#### Extracted information
★ ★ ★ ★ ★ ★ ★
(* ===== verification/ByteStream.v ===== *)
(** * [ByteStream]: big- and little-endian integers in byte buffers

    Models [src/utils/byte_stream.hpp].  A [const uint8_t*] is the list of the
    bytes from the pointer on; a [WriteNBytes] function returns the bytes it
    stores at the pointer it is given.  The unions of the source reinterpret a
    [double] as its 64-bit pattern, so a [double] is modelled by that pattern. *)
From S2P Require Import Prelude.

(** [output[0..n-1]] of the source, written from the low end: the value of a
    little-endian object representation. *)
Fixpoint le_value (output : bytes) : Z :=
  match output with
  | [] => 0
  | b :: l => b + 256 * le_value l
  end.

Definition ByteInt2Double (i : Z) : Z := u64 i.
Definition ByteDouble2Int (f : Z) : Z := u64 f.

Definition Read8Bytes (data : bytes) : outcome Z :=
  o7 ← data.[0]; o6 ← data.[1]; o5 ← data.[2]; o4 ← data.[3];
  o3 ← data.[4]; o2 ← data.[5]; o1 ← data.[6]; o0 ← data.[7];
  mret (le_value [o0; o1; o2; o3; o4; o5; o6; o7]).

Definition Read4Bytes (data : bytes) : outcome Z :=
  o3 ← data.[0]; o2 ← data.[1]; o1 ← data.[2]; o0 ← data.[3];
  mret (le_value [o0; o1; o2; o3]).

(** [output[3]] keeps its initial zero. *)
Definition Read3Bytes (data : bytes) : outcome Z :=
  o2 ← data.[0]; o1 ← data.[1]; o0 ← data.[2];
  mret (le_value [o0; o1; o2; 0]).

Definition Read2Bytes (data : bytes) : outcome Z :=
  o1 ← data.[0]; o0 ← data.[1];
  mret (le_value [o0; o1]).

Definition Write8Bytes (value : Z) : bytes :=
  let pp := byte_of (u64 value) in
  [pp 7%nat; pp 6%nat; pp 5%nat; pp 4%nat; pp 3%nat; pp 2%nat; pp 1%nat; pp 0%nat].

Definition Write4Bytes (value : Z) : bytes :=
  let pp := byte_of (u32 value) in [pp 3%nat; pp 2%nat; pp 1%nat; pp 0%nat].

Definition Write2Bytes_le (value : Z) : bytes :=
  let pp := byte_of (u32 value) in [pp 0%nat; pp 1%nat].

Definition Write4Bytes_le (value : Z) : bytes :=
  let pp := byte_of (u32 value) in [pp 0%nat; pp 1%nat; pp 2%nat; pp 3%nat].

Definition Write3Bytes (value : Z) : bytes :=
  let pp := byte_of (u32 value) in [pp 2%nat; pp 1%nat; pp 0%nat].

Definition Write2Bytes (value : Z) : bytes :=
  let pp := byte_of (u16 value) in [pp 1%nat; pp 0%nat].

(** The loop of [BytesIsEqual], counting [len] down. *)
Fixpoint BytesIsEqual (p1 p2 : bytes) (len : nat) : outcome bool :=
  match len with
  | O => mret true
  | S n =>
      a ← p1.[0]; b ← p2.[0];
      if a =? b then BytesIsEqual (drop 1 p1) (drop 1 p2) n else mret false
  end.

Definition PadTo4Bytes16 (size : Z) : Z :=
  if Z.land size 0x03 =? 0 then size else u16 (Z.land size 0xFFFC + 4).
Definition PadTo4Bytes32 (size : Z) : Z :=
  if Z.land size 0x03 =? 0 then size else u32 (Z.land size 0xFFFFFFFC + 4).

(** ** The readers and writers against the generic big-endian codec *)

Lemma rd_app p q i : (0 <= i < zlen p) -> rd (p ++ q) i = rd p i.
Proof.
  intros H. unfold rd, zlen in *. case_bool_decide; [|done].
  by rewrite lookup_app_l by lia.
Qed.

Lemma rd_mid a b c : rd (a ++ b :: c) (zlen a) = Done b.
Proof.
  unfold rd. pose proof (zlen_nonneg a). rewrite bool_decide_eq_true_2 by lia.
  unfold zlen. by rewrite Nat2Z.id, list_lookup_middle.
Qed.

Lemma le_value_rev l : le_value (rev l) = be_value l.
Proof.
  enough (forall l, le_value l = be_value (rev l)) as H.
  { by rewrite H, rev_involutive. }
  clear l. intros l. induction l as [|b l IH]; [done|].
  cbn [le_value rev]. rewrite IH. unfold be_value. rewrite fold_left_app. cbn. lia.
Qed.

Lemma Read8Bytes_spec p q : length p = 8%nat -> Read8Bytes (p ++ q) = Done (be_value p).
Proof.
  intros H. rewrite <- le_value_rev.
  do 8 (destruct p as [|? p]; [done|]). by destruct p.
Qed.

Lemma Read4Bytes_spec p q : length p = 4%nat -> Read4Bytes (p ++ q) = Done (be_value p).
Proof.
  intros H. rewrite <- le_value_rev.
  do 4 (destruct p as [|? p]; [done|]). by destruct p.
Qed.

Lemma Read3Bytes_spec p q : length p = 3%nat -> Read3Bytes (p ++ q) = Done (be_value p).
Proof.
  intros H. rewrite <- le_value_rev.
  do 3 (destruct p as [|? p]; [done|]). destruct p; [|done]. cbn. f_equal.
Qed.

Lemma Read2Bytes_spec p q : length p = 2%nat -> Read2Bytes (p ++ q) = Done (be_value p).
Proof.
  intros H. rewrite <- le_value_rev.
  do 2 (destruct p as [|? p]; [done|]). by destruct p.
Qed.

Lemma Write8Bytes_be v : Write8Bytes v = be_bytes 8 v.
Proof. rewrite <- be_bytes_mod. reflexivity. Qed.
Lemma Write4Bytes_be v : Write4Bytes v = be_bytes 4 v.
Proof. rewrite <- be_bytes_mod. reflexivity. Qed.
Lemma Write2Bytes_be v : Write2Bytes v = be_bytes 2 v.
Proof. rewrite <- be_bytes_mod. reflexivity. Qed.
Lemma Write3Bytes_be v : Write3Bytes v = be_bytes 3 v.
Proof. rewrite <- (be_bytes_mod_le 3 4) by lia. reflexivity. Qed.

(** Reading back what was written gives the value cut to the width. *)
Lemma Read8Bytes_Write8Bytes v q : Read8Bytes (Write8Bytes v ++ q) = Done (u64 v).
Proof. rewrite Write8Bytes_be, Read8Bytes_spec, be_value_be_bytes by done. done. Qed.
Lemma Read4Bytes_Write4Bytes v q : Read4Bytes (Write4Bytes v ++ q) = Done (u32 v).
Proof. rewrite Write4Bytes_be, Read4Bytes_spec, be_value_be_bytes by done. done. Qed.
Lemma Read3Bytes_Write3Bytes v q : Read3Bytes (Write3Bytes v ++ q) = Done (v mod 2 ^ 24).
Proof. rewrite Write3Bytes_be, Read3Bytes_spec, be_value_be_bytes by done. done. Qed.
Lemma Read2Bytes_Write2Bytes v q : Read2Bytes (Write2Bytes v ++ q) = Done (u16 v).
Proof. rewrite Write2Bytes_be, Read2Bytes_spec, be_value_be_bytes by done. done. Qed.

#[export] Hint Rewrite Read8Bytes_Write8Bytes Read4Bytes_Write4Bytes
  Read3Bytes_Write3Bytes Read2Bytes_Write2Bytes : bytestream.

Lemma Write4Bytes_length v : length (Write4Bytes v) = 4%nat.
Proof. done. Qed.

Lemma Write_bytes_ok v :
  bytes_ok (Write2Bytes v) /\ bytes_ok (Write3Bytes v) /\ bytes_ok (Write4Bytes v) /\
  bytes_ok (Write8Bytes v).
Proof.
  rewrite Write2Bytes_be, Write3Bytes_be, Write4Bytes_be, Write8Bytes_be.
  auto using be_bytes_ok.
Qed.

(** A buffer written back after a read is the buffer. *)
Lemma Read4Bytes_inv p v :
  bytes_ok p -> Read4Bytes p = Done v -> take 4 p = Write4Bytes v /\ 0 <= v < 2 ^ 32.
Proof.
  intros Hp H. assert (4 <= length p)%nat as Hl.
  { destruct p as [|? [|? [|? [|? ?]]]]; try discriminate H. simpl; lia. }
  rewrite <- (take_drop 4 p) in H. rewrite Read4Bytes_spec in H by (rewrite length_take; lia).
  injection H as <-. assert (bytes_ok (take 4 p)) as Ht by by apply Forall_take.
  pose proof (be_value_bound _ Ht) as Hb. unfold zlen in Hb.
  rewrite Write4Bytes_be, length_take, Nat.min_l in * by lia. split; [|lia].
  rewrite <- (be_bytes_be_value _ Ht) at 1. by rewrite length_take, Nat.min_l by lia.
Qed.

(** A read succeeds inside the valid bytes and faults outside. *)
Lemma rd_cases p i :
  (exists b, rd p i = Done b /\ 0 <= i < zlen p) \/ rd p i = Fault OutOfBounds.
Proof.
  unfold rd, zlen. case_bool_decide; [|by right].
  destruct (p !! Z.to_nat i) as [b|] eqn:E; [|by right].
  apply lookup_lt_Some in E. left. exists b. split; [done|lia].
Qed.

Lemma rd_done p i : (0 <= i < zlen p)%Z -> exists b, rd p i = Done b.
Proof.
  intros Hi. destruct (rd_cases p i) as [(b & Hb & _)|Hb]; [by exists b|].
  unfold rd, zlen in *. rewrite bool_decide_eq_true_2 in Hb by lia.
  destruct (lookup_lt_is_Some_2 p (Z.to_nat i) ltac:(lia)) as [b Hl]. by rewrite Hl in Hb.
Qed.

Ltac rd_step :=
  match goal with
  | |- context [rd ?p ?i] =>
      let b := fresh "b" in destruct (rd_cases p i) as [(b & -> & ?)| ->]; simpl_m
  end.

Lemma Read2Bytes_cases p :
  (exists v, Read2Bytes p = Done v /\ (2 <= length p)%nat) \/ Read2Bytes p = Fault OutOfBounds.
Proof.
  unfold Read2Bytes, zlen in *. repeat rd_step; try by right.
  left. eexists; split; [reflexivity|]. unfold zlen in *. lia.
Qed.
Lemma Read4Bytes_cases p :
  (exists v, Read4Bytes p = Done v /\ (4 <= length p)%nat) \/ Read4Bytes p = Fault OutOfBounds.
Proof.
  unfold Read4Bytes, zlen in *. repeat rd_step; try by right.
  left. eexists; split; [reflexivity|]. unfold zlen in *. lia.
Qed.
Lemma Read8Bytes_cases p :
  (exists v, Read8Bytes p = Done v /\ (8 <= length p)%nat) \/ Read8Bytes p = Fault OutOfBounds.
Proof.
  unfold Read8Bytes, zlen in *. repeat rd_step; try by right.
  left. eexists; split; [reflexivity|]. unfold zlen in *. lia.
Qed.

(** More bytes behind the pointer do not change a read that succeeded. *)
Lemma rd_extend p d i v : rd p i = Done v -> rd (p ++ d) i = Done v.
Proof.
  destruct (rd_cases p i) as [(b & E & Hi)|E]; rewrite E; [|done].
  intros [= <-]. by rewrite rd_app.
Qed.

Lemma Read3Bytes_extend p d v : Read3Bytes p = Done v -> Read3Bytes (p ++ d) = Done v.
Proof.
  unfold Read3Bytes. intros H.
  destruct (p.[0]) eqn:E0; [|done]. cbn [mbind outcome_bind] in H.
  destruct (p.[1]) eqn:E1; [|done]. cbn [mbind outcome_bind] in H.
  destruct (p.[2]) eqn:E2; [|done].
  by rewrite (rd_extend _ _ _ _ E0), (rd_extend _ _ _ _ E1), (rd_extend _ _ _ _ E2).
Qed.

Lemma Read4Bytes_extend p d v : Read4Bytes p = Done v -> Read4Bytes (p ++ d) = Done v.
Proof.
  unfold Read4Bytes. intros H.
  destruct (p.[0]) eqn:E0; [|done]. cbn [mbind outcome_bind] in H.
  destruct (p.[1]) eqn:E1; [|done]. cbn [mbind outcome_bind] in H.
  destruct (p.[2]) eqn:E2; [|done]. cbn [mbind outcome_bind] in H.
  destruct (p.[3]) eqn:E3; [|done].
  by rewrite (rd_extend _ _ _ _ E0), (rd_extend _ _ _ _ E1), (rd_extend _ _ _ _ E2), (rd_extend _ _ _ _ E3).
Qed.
★ ★ ★ ★ ★ ★ ★
#### Assignment
Go through the entries above and pull out each line with "BytesIsEqual" in it.

#### Result for this task
(** The loop of [BytesIsEqual], counting [len] down. *)
Fixpoint BytesIsEqual (p1 p2 : bytes) (len : nat) : outcome bool :=
      if a =? b then BytesIsEqual (drop 1 p1) (drop 1 p2) n else mret false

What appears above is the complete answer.